In order for gaia and XUL based consumers to be able to control the 
prerendering, I think we'd need to use the nsIFrameLoader swapping facilities 
that we currently have for the <xul:browser> swapDocShells method and extend 
those to make them usable with the mozbrowser frameLoader as well.  That way we 
can expose the prerendering API through both mozbrowser and <xul:browser> while 
sharing hopefully most of the code between these different consumers, and we'd 
get the ability to swap the frame loaders when we need to actually render a 
prerendered document.

2. What do we do with the APIs that have undesirable side-effects in 
prerendered pages (audio, window.open etc).

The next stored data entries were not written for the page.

(** Two successive creations that are not CANCELLED, on a date that has no
    other appointment that is not CANCELLED, get 1 and 2. *)
Lemma successive_creations_1_2 (nulls_first : bool) (id1 id2 : string)
    (body1 body2 : appointments.PostBody.t) (s : Store) :
  is_Some (patient s !! appointments.PostBody.patientId body1) →
  is_Some (patient s !! appointments.PostBody.patientId body2) →
  not_a_doctor (user s !! appointments.PostBody.doctorId body1) = false →
  not_a_doctor (user s !! appointments.PostBody.doctorId body2) = false →
  appointments.PostBody.status body1 ≠ CANCELLED →
  appointments.PostBody.status body2 ≠ CANCELLED →
  appointments.PostBody.date body2 = appointments.PostBody.date body1 →
  (∀ k a, appointment s !! k = Some a →
     Appointment.date a = appointments.PostBody.date body1 →
     Appointment.status a = CANCELLED) →
  appointment s !! id1 = None → appointment s !! id2 = None → id1 ≠ id2 →
  ∃ a1 a2 s1 s2,
    appointments.post nulls_first id1 body1 s = (s1, json 201 (id1, a1))
    ∧ Appointment.queueNumber a1 = Some 1
    ∧ appointments.post nulls_first id2 body2 s1 = (s2, json 201 (id2, a2))
    ∧ Appointment.queueNumber a2 = Some 2.
Proof.
  intros [p1 Hp1] [p2 Hp2] Hd1 Hd2 Hst1 Hst2 Hdate Hfree Hid1 Hid2 Hne.
  set (d := appointments.PostBody.date body1) in *.
  assert (Hnil : findMany (λ a, Appointment.date a = d
                                ∧ Appointment.status a ≠ CANCELLED)
                          (appointment s) = []).
  { apply findMany_nil. intros k a Hk [Hda Hsa]. by apply Hsa, (Hfree k a). }
  assert (Hq1 : appointments.queueNumber nulls_first body1 (appointment s)
                = Some 1).
  { rewrite queueNumber_numbered.
    - unfold spec_queueNumber, queue_numbers. fold d.
      rewrite decide_False by done. by rewrite Hnil.
    - intros k a Hk Hda Hsa. by destruct Hsa, (Hfree k a). }
  set (a1 := Appointment.mk (appointments.PostBody.patientId body1)
               (appointments.PostBody.doctorId body1) d
               (appointments.PostBody.time body1)
               (appointments.PostBody.status body1)
               (appointments.PostBody.type body1)
               (appointments.PostBody.notes body1) (Some 1)).
  set (t1 := <[id1 := a1]> (appointment s)).
  assert (Hpost1 : appointments.post nulls_first id1 body1 s
                   = (with_appointment t1 s, json 201 (id1, a1))).
  { unfold appointments.post, findUnique, create.
    by rewrite Hp1, Hd1, Hq1, Hid1. }
  assert (Hmany : findMany (λ a, Appointment.date a = d
                                 ∧ Appointment.status a ≠ CANCELLED) t1
                  = [(id1, a1)]).
  { unfold findMany, t1. rewrite map_filter_insert_True by done.
    unfold findMany in Hnil. apply map_to_list_empty_iff in Hnil.
    rewrite Hnil, insert_empty. apply map_to_list_singleton. }
  assert (Hq2 : appointments.queueNumber nulls_first body2 t1 = Some 2).
  { rewrite queueNumber_numbered.
    - unfold spec_queueNumber, queue_numbers. rewrite Hdate. fold d.
      rewrite decide_False by done. by rewrite Hmany.
    - intros k a Hk Hda Hsa. unfold t1 in Hk.
      destruct (decide (id1 = k)) as [->|Hk'].
      + rewrite lookup_insert_eq in Hk. simplify_eq. by eexists.
      + rewrite lookup_insert_ne in Hk by done.
        destruct Hsa. apply (Hfree k a Hk). congruence. }
  eexists a1, _, _, _. split; [exact Hpost1|]. split; [done|].
  unfold appointments.post, findUnique, create. simpl.
  rewrite Hp2, Hd2, Hq2. unfold t1 at 1.
  rewrite lookup_insert_ne, Hid2 by done. done.
Qed.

We first need to decide what we're going to do when a page calls into an API 
which has undesired side effects (and that is a blurry line -- I hope as part 
of this we come up with an actual list of what those actions are!).  Chrome 
basically aborts the execution of scripts on the page and throws out the 
prerendered content as soon as any such APIs are called.  IE's documentation 
claims that they "pause" a web page execution when that happens, but according 
to my testing, that behavior is really border-line non-deterministic.  I think 
we basically have two options: either abort the execution of the script or 
throw an exception.  The former breaks run-to-completion, which sucks.  The 
latter is a bit better I think but then we need to detect when JS execution is 
"done" so that we can start to discard the prerendered content.  I don't know 
if the latter is easily doable.

We are also thinking about adding a WebIDL annotation (let's call it 
[UnsafeForPrerendering] that we can add to stuff in the IDL and have it call 
into a BindingUtils helper which does either of the above.